The two Asian biopharma companies could not be named by SAFC – the contract pharma and bio manufacturing arm of Sigma-Aldrich – but Dr. Kevin Kayser of SAFC told Outsourcing-Pharma.com that both firms were “pursuing biosimilar strategies” in the licensing of the mammalian cell line platform.
According to Kayser - who serves as Director of the platform for SAFC - there is “increasing competition to be first to market with biosimilars,” in the region and “companies are looking to make themselves more competitive.”
Furthermore he said “most companies in this region don't have resources to do extensive cell line development, so they are really looking for a system that they can use off the shelf, which is what they can do with the CHOZN Platform.”
The CHOZN mammalian cell line tech - designed to maximize the production of monoclonal antibodies and other r-proteins – was launched in 2012 and, according to Kayser, has become accepted “from both innovator and biosimilar manufacturers worldwide.”
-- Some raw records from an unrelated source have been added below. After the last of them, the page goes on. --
(* ===== verification/Lzf.v ===== *)
(** * LZF compression (src/redis-stable/src/lzf_c.c, lzf_d.c)

    The compressor and the decompressor of the strings in dump files and of list
    nodes, in the configuration of the server (VERY_FAST, HLOG 16, CHECK_INPUT,
    hash table not initialised).  Pointers into the input are offsets; the output
    of the compressor is the finished part and the literal run that is being
    written after its control byte, so that op - out_data is the length of the
    one, plus one, plus the length of the other.  Every access outside the input
    or the output has no result. *)
From stdpp Require Import prelude list.
From Stdlib Require Import ZArith Lia.
From S2P Require Import Prelude.

Local Open Scope Z_scope.
Local Open Scope redis_scope.

Definition MAX_LIT : nat := 32.
Definition MAX_OFF : Z := 8192.
Definition MAX_REF : nat := 264.

(** ** The compressor *)

Section Compress.
Context (inp : list Z) (out_len : nat).
Let in_len : nat := length inp.

(** The macros FRST, NEXT and IDX. *)
Definition FRST (p : nat) : option Z := a ← inp !! p; b ← inp !! S p; Some (Z.lor (Z.shiftl a 8) b).
Definition NEXT (v : Z) (p : nat) : option Z := c ← inp !! S (S p); Some (u32 (Z.lor (Z.shiftl v 8) c)).
Definition IDX (h : Z) : Z := Z.land (u32 (Z.shiftr h 8 - h * 5)) 65535.

(** The hash table holds offsets of the input. *)
Record cstate := mk_cstate { ip : nat; finished : list Z; run : list Z; hval : Z; htab : Z -> Z }.

Definition op (s : cstate) : nat := length (finished s) + 1 + length (run s).
Definition set_slot (t : Z -> Z) (i v : Z) : Z -> Z := fun j => if j =? i then v else t j.

(** op [- lit - 1] = lit - 1; op -= !lit; *)
Definition stop_run (s : cstate) : option (list Z) :=
  assert! (length (finished s) <? out_len)%nat ;;
  Some (match run s with [] => finished s | _ => finished s ++ Z.of_nat (length (run s)) - 1 :: run s end).

(** len++; if (ref [len] != ip [len]) break;  [n] times *)
Fixpoint unrolled (n : nat) (ref p len : nat) : option (nat * bool) :=
  match n with
  | O => Some (len, false)
  | S n =>
    let len := S len in
    a ← inp !! (ref + len)%nat; b ← inp !! (p + len)%nat;
    if negb (a =? b) then Some (len, true) else unrolled n ref p len
  end.

(** do len++; while (len < maxlen && ref[len] == ip[len]); *)
Fixpoint extend (fuel : nat) (ref p maxlen len : nat) : option nat :=
  match fuel with
  | O => None
  | S fuel =>
    let len := S len in
    if (len <? maxlen)%nat then
      a ← inp !! (ref + len)%nat; b ← inp !! (p + len)%nat;
      if a =? b then extend fuel ref p maxlen len else Some len
    else Some len
  end.

Definition match_length (ref p : nat) : option nat :=
  let maxlen := (in_len - p - 2)%nat in
  let maxlen := if (MAX_REF <? maxlen)%nat then MAX_REF else maxlen in
  if (16 <? maxlen)%nat then
    '(len, stop) ← unrolled 16 ref p 2;
    if (stop : bool) then Some len else extend (S maxlen) ref p maxlen len
  else extend (S maxlen) ref p maxlen 2.

(** The test for a match at the offset [ref] of the hash slot. *)
Definition match_at (ref : Z) (p : nat) : option bool :=
  let off := u64 (Z.of_nat p - ref - 1) in
  if (off <? MAX_OFF) && (ref >? 0) then
    let r := Z.to_nat ref in
    a2 ← inp !! S (S r); b2 ← inp !! S (S p);
    if negb (a2 =? b2) then Some false
    else
      a0 ← inp !! r; a1 ← inp !! S r; b0 ← inp !! p; b1 ← inp !! S p;
      Some ((a0 =? b0) && (a1 =? b1))
  else Some false.

(** The bytes of a back reference; [len] is the number of octets minus 2. *)
Definition encode_ref (off : Z) (len : nat) : list Z :=
  if (len <? 7)%nat then [u8 (Z.shiftr off 8 + Z.shiftl (Z.of_nat len) 5); u8 off]
  else [u8 (Z.shiftr off 8 + Z.shiftl 7 5); u8 (Z.of_nat len - 7); u8 off].

(** A literal byte at [ip]; a full run is ended. *)
Definition put_literal (s : cstate) : option cstate :=
  assert! (op s <? out_len)%nat ;;
  b ← inp !! ip s;
  let s := mk_cstate (S (ip s)) (finished s) (run s ++ [b]) (hval s) (htab s) in
  if (length (run s) =? MAX_LIT)%nat then
    f ← stop_run s; Some (mk_cstate (ip s) f [] (hval s) (htab s))
  else Some s.

(** One round of the main loop: return 0, leave the loop, or go on. *)
Inductive outcome := Return0 | Break (s : cstate) | Continue (s : cstate).

Definition compress_round (s : cstate) : option outcome :=
  let p := ip s in
  hv ← NEXT (hval s) p;
  let ref := htab s (IDX hv) in
  let t := set_slot (htab s) (IDX hv) (Z.of_nat p) in
  found ← match_at ref p;
  if (found : bool) then
    let off := u64 (Z.of_nat p - ref - 1) in
    let nolit := match run s with [] => 1 | _ => 0 end%nat in
    if (out_len <=? op s + 3 + 1)%nat && (out_len <=? op s - nolit + 3 + 1)%nat then Some Return0
    else
      f ← stop_run s;
      len ← match_length (Z.to_nat ref) p;
      let len := (len - 2)%nat in
      let f' := f ++ encode_ref off len in
      assert! (length f' <=? out_len)%nat ;;
      let p' := (S p + (len + 1))%nat in
      if (in_len <=? p' + 2)%nat then Some (Break (mk_cstate p' f' [] hv t))
      else
        hv ← FRST (p' - 2);
        hv ← NEXT hv (p' - 2);
        let t := set_slot t (IDX hv) (Z.of_nat (p' - 2)) in
        hv ← NEXT hv (p' - 1);
        let t := set_slot t (IDX hv) (Z.of_nat (p' - 1)) in
        Some (Continue (mk_cstate p' f' [] hv t))
  else if (out_len <=? op s)%nat then Some Return0
  else Continue <$> put_literal (mk_cstate p (finished s) (run s) hv t).

(** while (ip < in_end - 2) ...; no state: return 0 *)
Fixpoint compress_loop (fuel : nat) (s : cstate) : option (option cstate) :=
  match fuel with
  | O => None
  | S fuel =>
    if (ip s + 2 <? in_len)%nat then
      r ← compress_round s;
      match r with Return0 => Some None | Break s => Some (Some s) | Continue s => compress_loop fuel s end
    else Some (Some s)
  end.

(** while (ip < in_end) ... *)
Fixpoint tail_loop (fuel : nat) (s : cstate) : option cstate :=
  if (ip s <? in_len)%nat then
    match fuel with O => None | S fuel => s ← put_literal s; tail_loop fuel s end
  else Some s.

(** [htab0] is what the uninitialised hash table holds; the result is the output,
    none when the function returns 0. *)
Definition lzf_compress (htab0 : Z -> Z) : option (option (list Z)) :=
  if (in_len =? 0)%nat || (out_len =? 0)%nat then Some None
  else
    hv ← FRST 0;
    r ← compress_loop (S in_len) (mk_cstate 0 [] [] hv htab0);
    match r with
    | None => Some None
    | Some s =>
      if (out_len <? op s + 3)%nat then Some None
      else s ← tail_loop 2 s; Some <$> stop_run s
    end.
End Compress.

(** ** The decompressor *)

(** *op++ = *ref++;  [n] times *)
Fixpoint copy_ref (n : nat) (ref : nat) (out : list Z) : option (list Z) :=
  match n with
  | O => Some out
  | S n => b ← out !! ref; copy_ref n (S ref) (out ++ [b])
  end.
SAFC has over 20 customers using the CHOZN platform large global biopharma companies in US and Europe, he said, as they look for “technologies that can help reduce the time it takes to bring a drug to market without sacrificing drug quality.”
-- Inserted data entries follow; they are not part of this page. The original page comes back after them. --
(** Sizes below 2^60 and indexes of 63 bits. *)
Definition op_ok (op : sds_op) (c : list Z) : Prop :=
  zlen c < 2 ^ 60 /\
  match op with
  | OpCat bs | OpCpy bs => zlen bs < 2 ^ 60
  | OpRange a b => - 2 ^ 63 <= a < 2 ^ 63 /\ - 2 ^ 63 <= b < 2 ^ 63 - 1
  | OpGrow n | OpMakeRoom n => 0 <= n < 2 ^ 60
  | _ => True
  end.

Fixpoint ops_ok (c : list Z) (ops : list sds_op) : Prop :=
  match ops with [] => True | op :: ops => op_ok op c /\ ops_ok (sds_apply c op) ops end.

Context (malloc_size : forall n, 0 <= n -> zlen (malloc n) = n).
Context (malloc_bytes : forall n, Forall is_byte (malloc n)).

(** The block in memory is not larger than the address space. *)
Definition in_memory (s : sds) : Prop := zlen (blk s) < 2 ^ 62.

Lemma sds_exec_spec op s ty c free :
  sds_rep s ty c free -> op_ok op c -> in_memory s ->
  exists s' ty' free', sds_exec op s = Some s' /\ sds_rep s' ty' (sds_apply c op) free'.
Proof.
  intros Hrep [Hc Hop] Hmem. pose proof (zlen_nonneg c). destruct op; cbn [sds_exec sds_apply].
  - destruct (sdscatlen_spec malloc malloc_size malloc_bytes s ty c free bs (zlen bs) Hrep) as (s' & ty' & free' & -> & Hr); [unfold zlen; lia|lia|].
    exists s', ty', free'. split; [done|]. unfold zlen in Hr. by rewrite Nat2Z.id, firstn_all in Hr.
  - destruct (sdscpylen_spec malloc malloc_size malloc_bytes s ty c free bs (zlen bs) Hrep) as (s' & ty' & free' & -> & Hr); [unfold zlen; lia|lia|].
    exists s', ty', free'. split; [done|]. unfold zlen in Hr. by rewrite Nat2Z.id, firstn_all in Hr.
  - destruct (sdsclear_spec s ty c free Hrep) as (s' & free' & -> & Hr & _). by exists s', ty, free'.
  - destruct (sdstrim_spec s ty c free cset Hrep) as (s' & free' & -> & Hr & _). by exists s', ty, free'.
  - destruct (sdsrange_spec s ty c free start end_ Hrep) as (s' & free' & -> & Hr); [lia|lia|lia|]. by exists s', ty, free'.
  - destruct (sdsgrowzero_spec malloc malloc_size malloc_bytes s ty c free n Hrep) as (s' & ty' & free' & -> & Hr); [lia|]. by exists s', ty', free'.
  - destruct (sdsMakeRoomFor_spec malloc malloc_size malloc_bytes s ty c free n Hrep) as (s' & -> & (ty' & free' & Hr & _)); [lia|lia|]. by exists s', ty', free'.
  - destruct (sdsRemoveFreeSpace_spec malloc malloc_size malloc_bytes s ty c free Hrep) as (s' & ty' & -> & Hr); [|by eexists s', ty', _].
    unfold in_memory in Hmem. rewrite (sr_block _ _ _ _ Hrep) in Hmem. unfold raw, zlen in *. cbn [blk] in Hmem. rewrite !length_app in Hmem. simpl in Hmem. lia.
  - destruct (sdsdup_spec malloc malloc_size malloc_bytes s ty c free Hrep) as (s' & ty' & -> & Hr); [lia|]. by eexists s', ty', _.
  - destruct (sds_map_spec s ty c free Hrep) as ((s' & -> & Hr) & _ & _). by eexists s', ty, _.
  - destruct (sds_map_spec s ty c free Hrep) as (_ & (s' & -> & Hr) & _). by eexists s', ty, _.
Qed.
He also added that while large pharma systems, such as Pfizer’s CS cell line, can save up to eight weeks of development time, SAFC matches this by having “an off the shelf system with streamlined protocols and procedures.”
“Clone development timelines can vary significantly based on what companies consider the endpoint. Timelines that suggest 8-week clone development timelines are misleading especially since stability trials alone today take 8 weeks to conduct.”
The CHOZN publishes a 14-week cell line development timeline to choose the lead manufacturing clone.
Recently Fujifilm Diosynth added a mammalian cell banking facility to its UK site and told this publication that “the mammalian side of things seems to be growing.”